Trump has already taken unilateral actions against Iran by reimposing “maximum pressure” sanctions. At the same time, he has signaled openness to diplomacy by sending a letter to Supreme Leader Ali Khamenei.

However, the fundamental flaw in Trump’s approach is outsourcing U.S. strategic interests to Putin, a leader who thrives on geopolitical instability. Putin has no incentive to push Iran toward an agreement that benefits Washington, especially now that Tehran has become Moscow’s crucial military and economic ally.

Since 2022, Russia and Iran have formed a deep strategic partnership. Iran has supplied Russia with thousands of Shahed-136 drones, used in devastating attacks on Ukraine, while Moscow has provided Iran with air-defense systems, missile technology and diplomatic cover at the U.N.

In January, Putin signed a 20-year strategic cooperation agreement with Iran, ensuring long-term military, economic and intelligence collaboration. Russia has also helped Iran evade Western sanctions, further strengthening their alliance.

Given this reality, why would Putin pressure an ally that actively helps him counterbalance American influence? The answer is simple: He won’t.

Even if Putin were willing to push Iran toward negotiations, Tehran has made it clear it won’t fold under pressure. When Trump sent a letter to Khamenei in March, Iran immediately dismissed it and vowed not to negotiate under American threats.

Iran has no reason to trust Washington after Trump abandoned the 2015 nuclear deal despite Tehran’s compliance. Instead of slowing its nuclear program, Iran is accelerating it. The International Atomic Energy Agency recently confirmed that Iran is enriching uranium close to weapons-grade levels, signaling a dangerous escalation.

Furthermore, Putin won’t mediate. Instead, he will use Iran’s nuclear program to extract American concessions.

Moscow has historically played both sides, publicly supporting diplomacy while secretly assisting Iran. Putin has no intention of stopping Iran’s nuclear program, only of using it to extract concessions from Washington.

Trump’s reliance on Putin as a mediator is also creating space for China to expand its influence. In March, China hosted trilateral talks with Moscow and Tehran, reinforcing its role as Iran’s primary economic and diplomatic backer.

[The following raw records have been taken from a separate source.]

(* ===== verification/XvcRefine.v ===== *)
(** * The XVC receive path refines the protocol automaton

    [xvc_server_handle_receive] on a received packet behaves as [spec_feed] on
    the bytes of the packet; the connection state it leaves represents the
    parser state the specification ends in. *)

From S2P Require Import Prelude Prog Pio Pbuf Xvc XvcProto XvcShift XvcSpec.

(** ** Representation of parser states *)

Definition buffer_size : nat := 1024.

Inductive abs : conn_state -> pstate -> Prop :=
| abs_cmd w buf :
    length buf = buffer_size -> viable w -> w ∉ commands -> take (length w) buf = w ->
    abs (ConnState XVC_COMMAND_NOT_SET buf (Z.of_nat (length w)) XVC_SHIFT_VECTOR_LENGTH_NOT_SET)
        (PCmd w)
| abs_settck got buf :
    length buf = buffer_size -> (length got < 4)%nat -> Forall is_u8 got ->
    (got <> [] -> take 4 buf = got ++ replicate (4 - length got) 0) ->
    abs (ConnState XVC_COMMAND_SETTCK buf (Z.of_nat (length got)) XVC_SHIFT_VECTOR_LENGTH_NOT_SET)
        (PSettck got)
| abs_len got buf :
    length buf = buffer_size -> (length got < 4)%nat -> Forall is_u8 got ->
    (got <> [] -> take 4 buf = got ++ replicate (4 - length got) 0) ->
    abs (ConnState XVC_COMMAND_SHIFT buf (Z.of_nat (length got)) XVC_SHIFT_VECTOR_LENGTH_NOT_SET)
        (PShiftLen got)
| abs_data n got buf :
    length buf = buffer_size -> 0 <= n <= XVC_SHIFT_VECTOR_MAX_LEN_IN_BITS ->
    (length got < 2 * vector_len n)%nat -> take (length got) buf = got ->
    abs (ConnState XVC_COMMAND_SHIFT buf (Z.of_nat (length got)) n) (PShiftData n got).

(** What a received chain satisfies: bytes, and lengths that fit [u16_t]. *)
Definition good (q : list pbuf) : Prop := small q /\ Forall is_u8 (flat q).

But China’s role goes beyond mere economic support. A nuclear-capable Iran serves Beijing’s broader strategic interests by keeping the U.S. entangled in Middle Eastern conflicts. Every moment Washington spends countering Tehran is a moment diverted from countering China’s rise in the Indo-Pacific. At the same time, China’s continued oil purchases provide Iran with a financial lifeline, weakening the impact of U.S. sanctions and reducing Trump’s leverage.

Beijing’s strategy is pragmatic. China benefits from an Iran strong enough to resist America pressure but not so unstable that it triggers a full-scale regional war. By funding Iran while advocating for diplomacy, China positions itself as the ultimate power broker in the region, while ensuring that the U.S. remains distracted.

Trump’s strategy rests on a fantasy: that Putin would ever act in Washington’s interests over his own. In reality, Russia benefits from keeping the Iran crisis unresolved, using it as a bargaining chip to extract concessions from the U.S. Meanwhile, Iran has no reason to trust Trump’s outreach, having been burned when he abandoned the 2015 nuclear deal. Tehran is accelerating its nuclear program, not slowing it down, proving that threats and sanctions alone won’t force it to the table.

Rather than outsourcing U.S. foreign policy to Putin, Washington should reengage with its European and regional allies to build a unified approach toward Iran. A combination of targeted economic incentives, security guarantees for regional partners and multilateral diplomacy, rather than erratic deal-making with Moscow, offers a more realistic path to containing Iran’s nuclear ambitions. The Iran nuclear deal’s collapse has shown that unilateral pressure tactics fail when they lack international coordination. A pragmatic U.S. strategy should focus on strengthening diplomatic leverage through coalitions, not wishful thinking about Putin’s goodwill.

If Trump’s Putin gambit continues, it will leave him two bad choices: a nuclear-armed Iran or war.

Khusanboy Kotibjonov is a political science student at New York University.